Extracted entries.
(* ===== verification/HashUtil.v ===== *)
(** * String and hash utilities (cxk/util/hash_util.cpp)

    Strings are lists of bytes.  [find] and [substr] of [std::string] are
    written out; positions are [nat], [None] is [npos].  The digests of OpenSSL
    are parameters. *)
From S2P Require Import Prelude.

(** ** murmur3 *)
Definition ROTL (x r : Z) : Z := Z.lor (u32 (Z.shiftl x r)) (Z.shiftr x (32 - r)).

Definition fmix32 (h : Z) : Z :=
  let h := Z.lxor h (Z.shiftr h 16) in
  let h := u32 (h * 0x85ebca6b) in
  let h := Z.lxor h (Z.shiftr h 13) in
  let h := u32 (h * 0xc2b2ae35) in
  Z.lxor h (Z.shiftr h 16).

Definition murmur_scramble (s : Z) : Z := u32 (ROTL (u32 (s * 0xcc9e2d51)) 15 * 0x1b873593).

(** The loop over the blocks of four bytes, read as little-endian words. *)
Fixpoint murmur_blocks (blk : nat) (str : list Z) (h : Z) : Z :=
  match blk with
  | O => h
  | S blk =>
      let s := murmur_scramble (le_combine (take 4 str)) in
      let h := ROTL (Z.lxor h s) 13 in
      murmur_blocks blk (drop 4 str) (u32 (u32 (h * 5) + 0xe6546b64))
  end.

(** [murmur3_hash(const void*, size, seed)], [None] for the null pointer; [data]
    holds [size] bytes.  A size of 2^31 or more makes [len] negative; its tail is
    then before the data. *)
Definition murmur3_hash (data : option (list Z)) (size seed : Z) : outcome Z :=
  match data with
  | None => Ret 0
  | Some str =>
      let len := i32 size in
      let blk := Z.quot len 4 in
      let h := murmur_blocks (Z.to_nat blk) str seed in
      let rem := Z.land len 3 in
      if rem =? 0 then Ret (fmix32 (Z.lxor h (u32 len)))
      else if len <? 0 then Crash
      else
        let tail := drop (Z.to_nat (blk * 4)) str in
        let s := le_combine (take (Z.to_nat rem) tail) in
        Ret (fmix32 (Z.lxor (Z.lxor h (murmur_scramble s)) (u32 len)))
  end.
(** [murmur3_hash(const char*, seed)]: up to the terminating null character. *)
Definition murmur3_hash_str (str : option (list Z)) (seed : Z) : outcome Z :=
  match str with
  | None => Ret 0
  | Some s => murmur3_hash (Some (c_str s)) (Z.of_nat (length (c_str s))) seed
  end.
Definition murmur3_hash64 (str : option (list Z)) (size seed seed2 : Z) : outcome Z :=
  h1 ← murmur3_hash str size seed;
  h2 ← murmur3_hash str size seed2;
  Ret (Z.lor (u64 (Z.shiftl h1 32)) h2).
Definition murmur3_hash64_str (str : option (list Z)) (seed seed2 : Z) : outcome Z :=
  h1 ← murmur3_hash_str str seed;
  h2 ← murmur3_hash_str str seed2;
  Ret (Z.lor (u64 (Z.shiftl h1 32)) h2).

(** ** quick_hash: a [char] is signed. *)
Definition quick_hash (str : list Z) : Z :=
  foldl (fun h c => u32 (31 * h + wraps 8 c)) 0 (c_str str).
(** [quick_hash(const void*, size)]: the pointer is never advanced. *)
Fixpoint quick_hash_loop (n : nat) (c h : Z) : Z :=
  match n with O => h | S n => quick_hash_loop n c (u32 (31 * h + wraps 8 c)) end.
Definition quick_hash_mem (tmp : list Z) (size : Z) : outcome Z :=
  if size =? 0 then Ret 0 else
  match tmp with [] => Crash | c :: _ => Ret (quick_hash_loop (Z.to_nat size) c 0) end.

(** ** base64 *)
Definition base64 : list Z :=
  map (fun n => Z.of_nat n + 65) (seq 0 26) ++ map (fun n => Z.of_nat n + 97) (seq 0 26) ++
  map (fun n => Z.of_nat n + 48) (seq 0 10) ++ [43; 47].
Definition base64_char (i : Z) : Z := nth (Z.to_nat i) base64 0.

(** One round of the encoder's loop: up to three bytes. *)
Definition encode_group (grp : list Z) : list Z :=
  let i := length grp in
  let padding := match i with 2%nat => 1%nat | 1%nat => 2%nat | _ => 0%nat end in
  let packed := foldl (fun p b => u32 (Z.lor (u32 (Z.shiftl p 8)) b)) 0 grp in
  let packed := Nat.iter (3 - i) (fun p => u32 (Z.shiftl p 8)) packed in
  [base64_char (Z.shiftr packed 18); base64_char (Z.land (Z.shiftr packed 12) 0x3f)]
    ++ (if (padding =? 2)%nat then [] else [base64_char (Z.land (Z.shiftr packed 6) 0x3f)])
    ++ (if (padding =? 0)%nat then [base64_char (Z.land packed 0x3f)] else [])
    ++ replicate padding 61.
Fixpoint base64encode_loop (fuel : nat) (data : list Z) : list Z :=
  match fuel, data with
  | S fuel, _ :: _ => encode_group (take 3 data) ++ base64encode_loop fuel (drop 3 data)
  | _, _ => []
  end.
Definition base64encode (data : list Z) : list Z := base64encode_loop (length data) data.

(** The value of a character; [None] is an invalid one. *)
Definition base64_val (c : Z) : option Z :=
  if (65 <=? c) && (c <=? 90) then Some (c - 65)
  else if (97 <=? c) && (c <=? 122) then Some (c - 97 + 26)
  else if (48 <=? c) && (c <=? 57) then Some (c - 48 + 52)
  else if c =? 43 then Some 62
  else if c =? 47 then Some 63
  else None.
(** The inner loop on a group; [None] is the early [return ""]. *)
Fixpoint decode_group (grp : list Z) (packed : Z) (padding : nat) : option (Z * nat) :=
  match grp with
  | [] => Some (packed, padding)
  | c :: grp =>
      if c =? 61 then decode_group grp (Z.shiftl packed 6) (S padding)
      else if (0 <? padding)%nat then None
      else match base64_val c with
           | None => None
           | Some v => decode_group grp (Z.lor (Z.shiftl packed 6) v) padding
           end
  end.
Fixpoint base64decode_loop (fuel : nat) (src : list Z) (out : list Z) : list Z :=
  match fuel, src with
  | S fuel, _ :: _ =>
      let grp := take 4 src in
      match decode_group grp 0 0 with
      | None => []
      | Some (packed, padding) =>
          if negb (length grp =? 4)%nat then [] else
          if (0 <? padding)%nat && negb (length (drop 4 src) =? 0)%nat then [] else
          if (2 <? padding)%nat then [] else
          base64decode_loop fuel (drop 4 src)
            (out ++ [Z.land (Z.shiftr packed 16) 0xff]
               ++ (if (padding =? 2)%nat then [] else [Z.land (Z.shiftr packed 8) 0xff])
               ++ (if (padding =? 0)%nat then [Z.land packed 0xff] else []))
      end
  | _, _ => out
  end.
Definition base64decode (src : list Z) : list Z := base64decode_loop (length src) src [].
Lemma run_start_counted t w w' :
  counters_ok w -> l_pc (w_loops w t) = RStart -> run_start t w = (Ret tt, w') -> counted t w w'.
Proof.
  intros Hok Hpc H. unfold run_start in H. repeat next_part H. by jump t RStart H.
Qed.
Lemma run_scan_counted t w w' :
  counters_ok w -> l_pc (w_loops w t) = RScan -> run_scan t w = (Ret tt, w') -> counted t w w'.
Proof.
  intros [Ha Hi] Hpc H. unfold run_scan, loop, goto, sched, tickle in H.
  cbv beta iota delta [mbind mret M_bind M_ret get gets lift modify] in H. cbn [w_sc map_loop] in H.
  assert (Hc : forall w2 b, (forall t', t' <> t -> w_loops w2 t' = w_loops w t') ->
    l_pc (w_loops w2 t) = RDispatch -> l_active (w_loops w2 t) = b -> (b = false -> l_ft (w_loops w2 t) = no_task) ->
    m_activeThreadCount (w_sc w2) = u64 (m_activeThreadCount (w_sc w) + Z.b2z b) ->
    m_idelThreadCount (w_sc w2) = u64 (m_idelThreadCount (w_sc w) + 0) -> counted t w w2).
  { intros w2 b E1 E2 E3 Ef E4 E5. split; [done|by intros _ _; rewrite E3|..];
      unfold holds_task, holds_idle; rewrite E2, Hpc, ?E3, ?E4, ?E5; by rewrite Z.sub_0_r. }
  assert (Hz : forall x, 0 <= x < 2 ^ 64 -> x = u64 (x + 0)) by (intros; rewrite Z.add_0_r; symmetry; by apply wrapu_id).
  destruct (scan _ _ _) as [[[[ft|] q] tk]| | |]; try discriminate; destruct tk; injection H as <-;
    [apply (Hc _ true) | apply (Hc _ true) | apply (Hc _ false) | apply (Hc _ false)];
    cbn; rewrite ?Z.eqb_refl; try done; try (by apply Hz); intros t' Hne; by rewrite (proj2 (Z.eqb_neq _ _) Hne).
Qed.
Lemma run_dispatch_counted t w w' :
  counters_ok w -> dispatch_ok (w_loops w t) -> l_pc (w_loops w t) = RDispatch ->
  run_dispatch t w = (Ret tt, w') -> counted t w w'.
Proof.
  intros Hok Hd Hpc H. unfold run_dispatch in H. rewrite bind_gets, bind_get in H.
  assert (Hact : forall A (x : option A), l_active (w_loops w t) = true \/ l_ft (w_loops w t) = no_task).
  { intros. destruct (l_active _) eqn:E; auto. }
  destruct (match ft_fiber _ with Some _ => _ | None => _ end) as [f|] eqn:Er.
  - jump t RDispatch H. destruct (Hact _ (Some f)) as [-> | E]; [done | by rewrite E in Er].
  - destruct (ft_cb (l_ft (w_loops w t))) as [cb|] eqn:Ec.
    + assert (Ha : l_active (w_loops w t) = true) by (destruct (Hact _ (Some cb)) as [|E]; [done | by rewrite E in Ec]).
      repeat next_part H. jump t RDispatch H. by replace (l_active _) with true by congruence.
    + destruct (l_active (w_loops w t)) eqn:Ha.
      * jump t RDispatch H; [by rewrite Ha | by rewrite Z.add_0_r; symmetry; apply wrapu_id, Hok].
      * next_part H. rewrite bind_get in H.
        case_bool_decide; jump t RDispatch H; replace (l_active _) with false by congruence; [done|].
        replace (Z.b2z _ - _) with 0 by done. rewrite Z.add_0_r. symmetry. by apply wrapu_id, H0.
Qed.
Lemma run_back_counted t k f w w' :
  counters_ok w -> l_pc (w_loops w t) = RBack k f -> run_back t k f w = (Ret tt, w') -> counted t w w'.
Proof.
  intros Hok Hpc H. unfold run_back in H. rewrite bind_get in H.
  next_part H. jump t (RBack k f) H.
Qed.
Lemma run_step_counted t w w' :
  counters_ok w -> dispatch_ok (w_loops w t) -> run_step t w = (Ret tt, w') -> counted t w w'.
Proof.
  intros Hok Hd H. unfold run_step in H. rewrite bind_gets in H.
  destruct (l_pc (w_loops w t)) as [| | |k f|k f|k f|k f|] eqn:Hpc.
  - by apply run_start_counted.
  - by apply run_scan_counted.
  - by apply run_dispatch_counted.
  - next_part H. jump t (RSwapIn k f) H.
  - next_part H. jump t (RSwap k f) H.
  - destruct Hok as [Ha Hi].
    destruct k; [jump t (RIn KFiber f) H | jump t (RIn KCb f) H | jump t (RIn KIdle f) H]; rewrite Z.add_0_r; symmetry; by apply wrapu_id.
  - by eapply run_back_counted.
  - injection H as <-. by apply counted_refl.
Qed.
Lemma stop_neutral t t' self : neutral t (stop t' self).
Proof.
  assert (Hs : forall b, neutral t (sched (set_autoStop b)) /\ neutral t (sched (set_stopping b))).
  { intros b. split; intros w a w' [= _ <-]; done. }
  assert (Ht : forall n, neutral t (Nat.iter n (fun m => tickle ;; m) (mret tt))).
  { induction n as [|n IH]; cbn; [neutral|]. apply neutral_bind; [neutral | done]. }
  unfold stop. repeat first [ apply Hs | apply Ht | solve [eauto with neutral]
    | apply neutral_bind; [|intros ?] | case_match ].
Qed.
Lemma idel_neutral t t' : neutral t (idel_step t').
Proof. unfold idel_step. neutral. Qed.
Lemma action_neutral t t' a : neutral t (do_action t' a).
Proof. destruct a; cbn; neutral. Qed.
Lemma leave_neutral t t' f : neutral t (leave t' f).
Proof. unfold leave. neutral. Qed.
Lemma outside_neutral t l : thread_of l = None -> neutral t (step l).
Proof.
  destruct l as [| | | |ft|cb|]; try done; intros _; cbn [step]; [neutral | neutral | apply stop_neutral].
Qed.
Lemma step_counted t l w w' :
  thread_of l = Some t -> counters_ok w -> dispatch_ok (w_loops w t) -> step l w = (Ret tt, w') -> counted t w w'.
Proof.
  intros Ht Hok Hd H. destruct l as [t'|t'|t'|t' a|ft|cb|]; cbn in Ht; try discriminate; injection Ht as ->.
  - by apply run_step_counted.
  - eapply counted_neutral; [done | apply idel_neutral | exact H].
  - eapply counted_neutral; [done | | exact H]. cbn [step].
    apply neutral_bind; [neutral | intros [c|]; [apply leave_neutral | neutral]].
  - eapply counted_neutral; [done | apply action_neutral | exact H].
Qed.

Lemma count_other p workers w w' t :
  t ∉ workers -> (forall t', t' <> t -> w_loops w' t' = w_loops w t') ->
  count_held p workers w' = count_held p workers w.
Proof.
  intros Ht Ho. unfold count_held. induction workers as [|x ws IH]; [done|].
  apply not_elem_of_cons in Ht as [Hx Ht]. rewrite !list.filter_cons, Ho by done.
  case_decide; cbn [length]; specialize (IH Ht); lia.
Qed.
Lemma count_step p workers w w' t :
  NoDup workers -> t ∈ workers -> (forall t', t' <> t -> w_loops w' t' = w_loops w t') ->
  count_held p workers w' =
    count_held p workers w + (Z.b2z (p (w_loops w' t)) - Z.b2z (p (w_loops w t))).
Proof.
  intros Hnd Ht Ho. induction workers as [|x ws IH]; [by apply not_elem_of_nil in Ht|].
  apply list.NoDup_cons in Hnd as [Hx Hnd].
  unfold count_held in *. rewrite !list.filter_cons. destruct (decide (x = t)) as [->|Hne].
  - pose proof (count_other p ws w w' t Hx Ho) as E. unfold count_held in E.
    destruct (p (w_loops w' t)), (p (w_loops w t)); cbn [decide length]; repeat case_decide; cbn [length Z.b2z]; try done; lia.
  - apply elem_of_cons in Ht as [|Ht]; [done|]. rewrite Ho by done. specialize (IH Hnd Ht).
    case_decide; cbn [length]; lia.
Qed.
Lemma count_bound p workers w : 0 <= count_held p workers w <= Z.of_nat (length workers).
Proof. unfold count_held. split; [lia|]. apply inj_le, length_filter. Qed.

Definition counters_exact (workers : list Z) (w : World) : Prop :=
  m_activeThreadCount (w_sc w) = count_held holds_task workers w /\
  m_idelThreadCount (w_sc w) = count_held holds_idle workers w /\
  (forall t, dispatch_ok (w_loops w t)).
Lemma started_counters workers : counters_exact workers (started workers).
Proof.
  split_and!; [| |by intros t]; unfold count_held, started; cbn; by induction workers.
Qed.
Lemma enabled_worker workers w l t : enabled workers w l = true -> thread_of l = Some t -> t ∈ workers.
Proof.
  intros He Ht. unfold enabled in He. rewrite Ht in He. apply andb_true_iff in He as [He _].
  by apply bool_decide_eq_true_1 in He.
Qed.
Lemma counters_run workers w :
  NoDup workers -> Z.of_nat (length workers) < 2 ^ 64 -> reachable workers w -> counters_exact workers w.
Proof.
  intros Hnd Hlen. induction 1 as [|w l w' Hr (Ha & Hi & Hd) Hen Hst]; [apply started_counters|].
  assert (Hb : forall p, 0 <= count_held p workers w' < 2 ^ 64)
    by (intros p; pose proof (count_bound p workers w'); lia).
  assert (Hok : counters_ok w).
  { pose proof (count_bound holds_task workers w). pose proof (count_bound holds_idle workers w).
    unfold counters_ok. lia. }
  destruct (thread_of l) as [t|] eqn:Et.
  - destruct (step_counted t l w w' Et Hok (Hd t) Hst) as [O D A I].
    assert (Ht : t ∈ workers) by (by eapply enabled_worker).
    split_and!.
    + rewrite A, Ha, <- count_step by done. by apply wrapu_id.
    + rewrite I, Hi, <- count_step by done. by apply wrapu_id.
    + intros t'. destruct (decide (t' = t)) as [->|Hne]; [auto | by rewrite O].
  - assert (Hn : forall t, neutral t (step l)) by (intros; by apply outside_neutral).
    assert (Hsame : forall t, holds_task (w_loops w' t) = holds_task (w_loops w t) /\
                              holds_idle (w_loops w' t) = holds_idle (w_loops w t)).
    { intros t. destruct (Hn t _ _ _ Hst) as (_ & _ & P & A & _). by apply holds_same. }
    pose proof (Hn 0 _ _ _ Hst) as (_ & _ & _ & _ & CA & CI).
    split_and!; [rewrite CA, Ha | rewrite CI, Hi | intros t; by apply (Hn t _ _ _ Hst)];
      unfold count_held; do 2 f_equal; apply list_filter_iff; intros t; destruct (Hsame t) as [E1 E2]; by rewrite ?E1, ?E2.
Qed.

What the task requires. Reproduce exactly the entries above, limited to the lines from the one with "Definition base64encode (data" through the one with "else if (97", both included.

Task answer.
Definition base64encode (data : list Z) : list Z := base64encode_loop (length data) data.

(** The value of a character; [None] is an invalid one. *)
Definition base64_val (c : Z) : option Z :=
  if (65 <=? c) && (c <=? 90) then Some (c - 65)
  else if (97 <=? c) && (c <=? 122) then Some (c - 97 + 26)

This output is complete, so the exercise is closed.